An acronym is born
It began as a cheeky coinage in an otherwise serious Financial Times newsletter published April 29 and headlined “The signal from stock/bond correlation” (paywalled; archive link). Here’s how the FT’s U.S. financial commentator, Robert Armstrong, led the story:
Good morning. Donald Trump went to Michigan today to unveil new carve-outs for the US’s beleaguered car industry — just one more instance of the president backing down on tariffs. Call it the Taco trade (for Trump Always Chickens Out). While the Taco trade may not be sufficient to stabilise US asset prices, it sure beats sticking with harmful policies.
Emphasis added.
Taco — or TACO, as U.S. acronym conventions would prefer — proved appetizing: Within hours the coinage had caught on in the financial world. A Boursorama interview with French investor Wilfred Galand was posted on April 30 with the intro “Les milieux financiers emploient un nouvel acronyme : Le « TACO Trade » : Trump Always Chicken Out (se dégonfle).”
Robert Armstrong, the acronym’s inventor, was clearly tickled, posting on Bluesky: “Mon moment de gloire est arrivé.”
And it didn’t stop there
By the end of May TACO was popping up in non-niche news outlets as well, from the Los Angeles Times (Michael Hilzik: “Explaining the newest Wall Street craze — the ‘TACO’ trade”) to The Guardian to CBS to The Atlantic (gift link) to the Wall Street Journal to Barron’s (paywalled, and I can’t help you out). On May 28, the acronym reached the White House, and even Trump-friendly Fox News was obliged to transmit the story:
President Donald Trump ripped a reporter in the Oval Office Wednesday for asking a “nasty question” about his tariff deals.
“Mr. President, Wall Street analysts have coined a new term called the TACO trade. They’re saying, ‘Trump Always Chickens Out’ - on your tariff threats. And that’s why markets are higher this week. What’s your response to that?” CNBC White House correspondent Megan Casella asked during a brief gaggle.
“Oh, isn’t that nice. ‘Chicken out.’ I’ve never heard that," Trump responded. “You mean because I reduced China from 145% that I set down to 100 and then down to another number? I said, ‘You have to open your whole country.’"

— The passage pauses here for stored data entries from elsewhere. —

(** The boxes of [samples_by_category]: one per category, each holding the
    numbers of that category. *)
Lemma samples_by_category_spec (xy : list (cell * cell)) :
  (∀ k, ∃ qs, numeric (group_values k xy) = Some qs) →
  ∃ r, samples_by_category xy = Return r
     ∧ r.*1 = unique (filter (λ c, notna c = true) (xy.*1))
     ∧ (∀ k qs, (k, qs) ∈ r → numeric (group_values k xy) = Some qs)
     ∧ sum_list_with (λ kq, length kq.2) r
       = sum_list_with
           (λ k, length (filter (λ c, notna c = true) (group_values k xy)))
           (r.*1).
Proof.
  intros Hnum. unfold samples_by_category.
  generalize (unique (filter (λ c, notna c = true) (xy.*1))).
  intros ks. induction ks as [|k ks (r & Hr & Hkeys & Hvals & Hsum)].
  - exists []. split; [done|]. split; [done|]. split; [|done].
    by intros k qs ?%elem_of_nil.
  - destruct (Hnum k) as [qs Hqs]. exists ((k, qs) :: r).
    rewrite Hqs, Hr. split; [done|]. split; [by rewrite fmap_cons, Hkeys|].
    split.
    + intros k' qs' [[= -> ->]|Hin]%elem_of_cons; [done|by apply Hvals].
    + rewrite fmap_cons. simpl. rewrite Hsum.
      by rewrite (numeric_length _ _ Hqs).
Qed.

(** X18: the popularity chart shows one box per style of the loaded table,
    and the sample of a box is the scores of the rows of that style, in row
    order; every row that has a style and a score is in exactly one box, so
    the sample sizes add up to the number of those rows. *)
Theorem popularity_chart s d :
  df s = Some d →
  has_column "Style" d = true →
  has_column "Popularity_Score" d = true →
  numeric_column "Popularity_Score" d →
  ∃ samples styles scores,
    plot (ax P10 (charts s)) = Some (Boxes samples)
    ∧ column "Style" d = Return styles
    ∧ column "Popularity_Score" d = Return scores
    ∧ NoDup samples.*1
    ∧ (∀ k, k ∈ samples.*1 ↔ k ≠ NaN ∧ k ∈ styles)
    ∧ (∀ k qs, (k, qs) ∈ samples →
         numeric (cells_where "Style" k "Popularity_Score" d) = Some qs)
    ∧ sum_list_with (λ kq, length kq.2) samples
      = length (filter (λ xy, notna xy.1 = true)
                  (filter (λ xy, notna xy.2 = true) (zip styles scores))).
Proof.
  intros Hdf Hstyle Hscore Hnum.
  destruct (variable_present _ _ Hstyle) as (i & Hi & Hx & Hx').
  destruct (variable_present _ _ Hscore) as (j & Hj & Hy & Hy').
  specialize (Hnum _ Hy').
  set (xs := cell_at i <$> rows d) in *.
  set (ys := cell_at j <$> rows d) in *.
  assert (∀ k, group_values k (zip xs ys)
               = cells_where "Style" k "Popularity_Score" d) as Hgv.
  { intros k. unfold cells_where. rewrite Hi, Hj. apply group_values_rows. }
  assert ((zip xs ys).*1 = xs) as Hfst.
  { apply fst_zip. unfold xs, ys. by rewrite !length_fmap. }
  destruct (samples_by_category_spec (zip xs ys))
    as (r & Hr & Hkeys & Hvals & Hsum).
  { intros k. apply numeric_Some. rewrite Hgv. unfold cells_where.
    rewrite Hi, Hj.
    apply Forall_forall. intros c (r0 & -> & Hr0)%list_elem_of_fmap.
    apply list_elem_of_filter in Hr0 as [_ Hr0].
    rewrite Forall_forall in Hnum. apply Hnum.
    by apply list_elem_of_fmap_2. }
  rewrite Hfst in Hkeys.
  destruct (unique_spec (filter (λ c, notna c = true) xs)) as [Hnd Hin].
  exists r, xs, ys. split.
  { rewrite (panel_axes_loaded _ _ _ Hdf). unfold panel_axes. simpl panel.
    unfold plot_popularity. unfold_M. rewrite Hx, Hy. simpl.
    by rewrite Hr. }
  split; [done|]. split; [done|]. split; [by rewrite Hkeys|]. split.
  { intros k. rewrite Hkeys, Hin, list_elem_of_filter.
    destruct k; simpl; split; intros [? ?]; split; done. }
  split; [intros k qs Hk; rewrite <- Hgv; by apply Hvals|].
  rewrite Hsum, Hkeys.
  rewrite (sum_list_with_pointwise _
             (λ k, length (filter (λ kv : cell * cell, kv.1 = k)
                             (filter (λ kv, notna kv.2 = true) (zip xs ys)))))
    by (intros k; apply group_values_present).
  rewrite (sum_by_key fst _ _ Hnd).
  apply filter_length_ext. intros [x y] Hxy. simpl.
  rewrite Hin, list_elem_of_filter. split; [tauto|]. intros Hx0.
  split; [done|]. apply list_elem_of_filter in Hxy as [_ Hxy].
  rewrite <- Hfst. by apply (list_elem_of_fmap_2 fst) in Hxy.
Qed.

He then huffed: “Don’t ever say what you said. That’s a nasty question. To me, that’s the nastiest question.”1
Better develop a thicker skin, sir. As the Daily Beast reported on May 31:
“[TACO] is actually entering the mainstream culture, and we can see this right here in Google searches,” CNN data expert Harry Enten said, pointing to a graph that showed a “9,900 percent increase on Thursday versus Tuesday” in searches for the term.
From les milieux financiers to late-night meme: Jimmy Kimmel’s staff created a “Taco Man” spoof of one of Trump’s favorite songs, the Village People’s “Macho Man.”
But those breathless reports about “authentic footage” of skywritten TACO above Mar-a-Lago, Trump’s Florida hideaway? Clever idea, but most likely generated by AI, says Snopes.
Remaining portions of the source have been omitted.